*** Opening RECORDED DATA ***

(** C4 (as stated, refuted): (1) with "flight.log" open, selecting a path
    that cannot be opened prints no failure notice; (2) with no file open,
    the log statement that follows the failed selection stops in [lock()]
    inside the destructor, and its line never reaches the console; (3) on an
    ANDROID build the statement returns, its message in the platform log and
    not on the console. *)
Lemma unwritable_path_then_log :
  (openable flight_open "/proc/none/app.log" = false /\
   returns (run main_thread (set_log_file "/proc/none/app.log") flight_open) = true /\
   console_text
     (console (final (run main_thread (set_log_file "/proc/none/app.log") flight_open))) =
   console_text (console flight_open) ++
   "Opened log file: /proc/none/app.log" ++ newline) /\
  (run main_thread (set_log_file "/proc/none/app.log") boot = Done tt fallen_back /\
   returns (run main_thread (log_starting posix) fallen_back) = false /\
   console_text (console (final (run main_thread (log_starting posix) fallen_back))) =
   "Failed to open log file: /proc/none/app.log" ++ newline ++
   "Opened log file: /proc/none/app.log" ++ newline) /\
  (returns (run main_thread (log_starting android) fallen_back) = true /\
   logcat (final (run main_thread (log_starting android) fallen_back)) =
   [(ANDROID_LOG_INFO, "Mavsdk", "starting")] /\
   console (final (run main_thread (log_starting android) fallen_back)) =
   console fallen_back).
Proof. evaluate. Qed.

(** C4 (amended): when no log file is open, for every path that cannot be
    opened for appending, [set_log_file] writes a failure notice to the
    console and leaves the active sink unchanged: no file is open, the disk
    is as before, and [get_log_stream] returns the console stream. *)
Theorem set_log_file_unwritable (me : tid) (w : world) (path : string) :
  log_mutex_ w = None ->
  is_open (log_file_state w) = false ->
  openable w path = false ->
  exists w',
    run me (set_log_file path) w = Done tt w' /\
    console_text (console w') =
      console_text (console w) ++
      "Failed to open log file: " ++ path ++ newline ++
      "Opened log file: " ++ path ++ newline /\
    is_open (log_file_state w') = false /\
    disk w' = disk w /\
    run me get_log_stream w' = Done cout w'.
Proof.
  intros Hm Ho Hp. apply is_open_associated in Ho.
  eexists. split; [apply set_log_file_run; exact Hm |].
  rewrite (open_unwritable w path _ Ho Hp).
  split; [| split; [| split]].
  - simpl. rewrite console_text_app, notices_text.
    f_equal. unfold newline. simpl. rewrite append_assoc'. reflexivity.
  - reflexivity.
  - reflexivity.
  - rewrite get_log_stream_free; [reflexivity | exact Hm].
Qed.

Lemma set_log_file_unwritable_witness :
  exists w',
    run main_thread (set_log_file "/proc/none/app.log") boot = Done tt w' /\
    is_open (log_file_state w') = false /\
    run main_thread get_log_stream w' = Done cout w'.
Proof.
  destruct (set_log_file_unwritable main_thread boot "/proc/none/app.log"
              eq_refl eq_refl eq_refl) as (w' & Hrun & _ & Hclosed & _ & Hsink).
  exists w'. split; [exact Hrun |]. split; [exact Hclosed | exact Hsink].
Defined.

Lemma content_store (d : string -> option string) (path c : string) :
  content (store d path c) path = c.
Proof. unfold content, store. rewrite String.eqb_refl. reflexivity. Qed.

*** Closing RECORDED DATA ***

> [WHAT TO WORK ON] Copy the data above. Keep each line exact.

> [RESULT BELOW]
(** C4 (as stated, refuted): (1) with "flight.log" open, selecting a path
    that cannot be opened prints no failure notice; (2) with no file open,
    the log statement that follows the failed selection stops in [lock()]
    inside the destructor, and its line never reaches the console; (3) on an
    ANDROID build the statement returns, its message in the platform log and
    not on the console. *)
Lemma unwritable_path_then_log :
  (openable flight_open "/proc/none/app.log" = false /\
   returns (run main_thread (set_log_file "/proc/none/app.log") flight_open) = true /\
   console_text
     (console (final (run main_thread (set_log_file "/proc/none/app.log") flight_open))) =
   console_text (console flight_open) ++
   "Opened log file: /proc/none/app.log" ++ newline) /\
  (run main_thread (set_log_file "/proc/none/app.log") boot = Done tt fallen_back /\
   returns (run main_thread (log_starting posix) fallen_back) = false /\
   console_text (console (final (run main_thread (log_starting posix) fallen_back))) =
   "Failed to open log file: /proc/none/app.log" ++ newline ++
   "Opened log file: /proc/none/app.log" ++ newline) /\
  (returns (run main_thread (log_starting android) fallen_back) = true /\
   logcat (final (run main_thread (log_starting android) fallen_back)) =
   [(ANDROID_LOG_INFO, "Mavsdk", "starting")] /\
   console (final (run main_thread (log_starting android) fallen_back)) =
   console fallen_back).
Proof. evaluate. Qed.

(** C4 (amended): when no log file is open, for every path that cannot be
    opened for appending, [set_log_file] writes a failure notice to the
    console and leaves the active sink unchanged: no file is open, the disk
    is as before, and [get_log_stream] returns the console stream. *)
Theorem set_log_file_unwritable (me : tid) (w : world) (path : string) :
  log_mutex_ w = None ->
  is_open (log_file_state w) = false ->
  openable w path = false ->
  exists w',
    run me (set_log_file path) w = Done tt w' /\
    console_text (console w') =
      console_text (console w) ++
      "Failed to open log file: " ++ path ++ newline ++
      "Opened log file: " ++ path ++ newline /\
    is_open (log_file_state w') = false /\
    disk w' = disk w /\
    run me get_log_stream w' = Done cout w'.
Proof.
  intros Hm Ho Hp. apply is_open_associated in Ho.
  eexists. split; [apply set_log_file_run; exact Hm |].
  rewrite (open_unwritable w path _ Ho Hp).
  split; [| split; [| split]].
  - simpl. rewrite console_text_app, notices_text.
    f_equal. unfold newline. simpl. rewrite append_assoc'. reflexivity.
  - reflexivity.
  - reflexivity.
  - rewrite get_log_stream_free; [reflexivity | exact Hm].
Qed.

Lemma set_log_file_unwritable_witness :
  exists w',
    run main_thread (set_log_file "/proc/none/app.log") boot = Done tt w' /\
    is_open (log_file_state w') = false /\
    run main_thread get_log_stream w' = Done cout w'.
Proof.
  destruct (set_log_file_unwritable main_thread boot "/proc/none/app.log"
              eq_refl eq_refl eq_refl) as (w' & Hrun & _ & Hclosed & _ & Hsink).
  exists w'. split; [exact Hrun |]. split; [exact Hclosed | exact Hsink].
Defined.

Lemma content_store (d : string -> option string) (path c : string) :
  content (store d path c) path = c.
Proof. unfold content, store. rewrite String.eqb_refl. reflexivity. Qed.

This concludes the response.